----- DATA

(** [fn] fails on [w] with a transient HTTP status. *)
Definition transient_failure {W V} (fn : op W V) (w : W) : Prop :=
  ∃ status_code,
    (fn w).1 = Raise (HTTPError (Some status_code))
    ∧ transient status_code = true.

(** [fn] fails with a transient status [n] times in a row from [w]. *)
Definition transient_streak {W V} (fn : op W V) (n : nat) (w : W) : Prop :=
  ∀ k, (k < n)%nat → transient_failure fn (after fn k w).

(** The schedule of the specification: 60 doubled [k] times, capped at
    600. *)
Definition spec_delay (k : nat) : Z := Z.min (60 * 2 ^ Z.of_nat k) 600.

(** The trace of failures with the status codes [codes] in a row, the loop
    being entered with [delay]: attempt [k] is a call, a warning and a sleep
    of [delay] updated [k] times. *)
Definition streak_trace (delay : Z) (codes : list Z) : list event :=
  concat (imap (λ k status_code,
                  [Call;
                   Print status_code (Nat.iter k next_delay delay);
                   Sleep (Nat.iter k next_delay delay)]) codes).

(** A scripted operation, for examples: the world is the list of the
    results still to come. *)
Definition scripted {V} : op (list (res V)) V :=
  λ w, match w with
       | r :: w' => (r, w')
       | [] => (Raise (OtherException "script exhausted"), [])
       end.

(** An upload whose results are scripted, whatever the batch. *)
Definition scripted_upload {V X} : list X → op (list (res V)) V :=
  λ _, scripted.

End Invoker.

(** ** SHA-1, as [hashlib] provides it *)

(** The hash object behind [hashlib.sha1()] and [hashlib.file_digest]: the
    chaining value, the bytes fed that do not fill a block yet, and the
    number of bytes fed so far. *)

Module Sha1.

(** 32-bit words are integers in [0, 2^32). *)
Definition wrap (x : Z) : Z := Z.land x 4294967295.

(** Addition modulo 2^32. *)
Definition add32 (x y : Z) : Z := wrap (x + y).

(** Rotation to the left by [n] bits. *)
Definition rotl (n x : Z) : Z :=
  wrap (Z.lor (Z.shiftl x n) (Z.shiftr x (32 - n))).

(** Bitwise complement of a word. *)
Definition not32 (x : Z) : Z := Z.lxor x 4294967295.

(** A byte as a number, and the low byte of a number. *)
Definition byte_val (b : byte) : Z := Z.of_N (Byte.to_N b).

Definition byte_of (z : Z) : byte :=
  default x00 (Byte.of_N (Z.to_N (Z.land z 255))).

(** Big-endian words of a block. *)
Fixpoint words_of (block : list byte) : list Z :=
  match block with
  | b0 :: b1 :: b2 :: b3 :: rest =>
      Z.lor (Z.shiftl (byte_val b0) 24)
        (Z.lor (Z.shiftl (byte_val b1) 16)
           (Z.lor (Z.shiftl (byte_val b2) 8) (byte_val b3)))
      :: words_of rest
  | _ => []
  end.

(** The four bytes of a word, most significant first. *)
Definition bytes_of_word (w : Z) : list byte :=
  [byte_of (Z.shiftr w 24); byte_of (Z.shiftr w 16);
   byte_of (Z.shiftr w 8); byte_of w].

(** The chaining value: five words. *)
Record chain := { h0 : Z; h1 : Z; h2 : Z; h3 : Z; h4 : Z }.

Definition initial : chain :=
  {| h0 := 0x67452301; h1 := 0xEFCDAB89; h2 := 0x98BADCFE;
     h3 := 0x10325476; h4 := 0xC3D2E1F0 |}.

(** The round function and the round constant of round [t]. *)
Definition f (t : nat) (b c d : Z) : Z :=
  if (t <? 20)%nat then Z.lor (Z.land b c) (Z.land (not32 b) d)
  else if (t <? 40)%nat then Z.lxor b (Z.lxor c d)
  else if (t <? 60)%nat then
    Z.lor (Z.land b c) (Z.lor (Z.land b d) (Z.land c d))
  else Z.lxor b (Z.lxor c d).

Definition K (t : nat) : Z :=
  if (t <? 20)%nat then 0x5A827999
  else if (t <? 40)%nat then 0x6ED9EBA1
  else if (t <? 60)%nat then 0x8F1BBCDC
  else 0xCA62C1D6.

(** [n] rounds from round [t]; [win] holds the sixteen schedule words
    W[t] .. W[t+15]. *)
Fixpoint rounds (n t : nat) (s : chain) (win : list Z) : chain :=
  match n with
  | O => s
  | S n' =>
      let w i := nth i win 0 in
      let temp :=
        add32 (add32 (add32 (add32 (rotl 5 (h0 s)) (f t (h1 s) (h2 s) (h3 s)))
                        (h4 s)) (K t)) (w 0%nat) in
      let next :=
        rotl 1 (Z.lxor (w 13%nat) (Z.lxor (w 8%nat) (Z.lxor (w 2%nat) (w 0%nat)))) in
      rounds n' (S t)
        {| h0 := temp; h1 := h0 s; h2 := rotl 30 (h1 s); h3 := h2 s; h4 := h3 s |}
        (tail win ++ [next])
  end.

(** The compression of one 64-byte block into the chaining value. *)
Definition compress (h : chain) (block : list byte) : chain :=
  let s := rounds 80 0 h (words_of block) in
  {| h0 := add32 (h0 h) (h0 s); h1 := add32 (h1 h) (h1 s);
     h2 := add32 (h2 h) (h2 s); h3 := add32 (h3 h) (h3 s);
     h4 := add32 (h4 h) (h4 s) |}.

(** Consume the whole 64-byte blocks of [data]; what is left is shorter
    than a block. *)
Equations absorb (h : chain) (data : list byte) : chain * list byte
  by wf (length data) lt :=
  absorb h data with decide (64 ≤ length data)%nat => {
    | left _ => absorb (compress h (take 64 data)) (drop 64 data)
    | right _ => (h, data)
  }.
Next Obligation. intros _ data Hlen _. rewrite length_drop. lia. Qed.

(** The hash object. *)
Record hasher := { chaining : chain; buffered : list byte; total : Z }.

(** [hashlib.sha1()] *)
Definition new : hasher :=
  {| chaining := initial; buffered := []; total := 0 |}.

(** [h.update(data)] *)
Definition update (h : hasher) (data : list byte) : hasher :=
  let '(c, rest) := absorb (chaining h) (buffered h ++ data) in
  {| chaining := c; buffered := rest;
     total := total h + Z.of_nat (length data) |}.

(** The eight bytes of a length, most significant first. *)
Definition be64 (x : Z) : list byte :=
  map (λ i : nat, byte_of (Z.shiftr x (8 * (7 - Z.of_nat i)))) (seq 0 8).

(** The padding of a message of [total] bytes: the bit 1, zeros up to 56
    modulo 64, the length in bits. *)
Definition padding (total : Z) : list byte :=
  x80 :: replicate (Z.to_nat ((55 - total) mod 64)) x00 ++ be64 (8 * total).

----------

» **WHAT YOU ARE ASKED TO DO**
Among the entries above, locate the lines containing "Definition byte_val (b" and "b3 :: rest =>", and transcribe exactly those two lines and all lines between.

» **FINISHED TASK**
Definition byte_val (b : byte) : Z := Z.of_N (Byte.to_N b).

Definition byte_of (z : Z) : byte :=
  default x00 (Byte.of_N (Z.to_N (Z.land z 255))).

(** Big-endian words of a block. *)
Fixpoint words_of (block : list byte) : list Z :=
  match block with
  | b0 :: b1 :: b2 :: b3 :: rest =>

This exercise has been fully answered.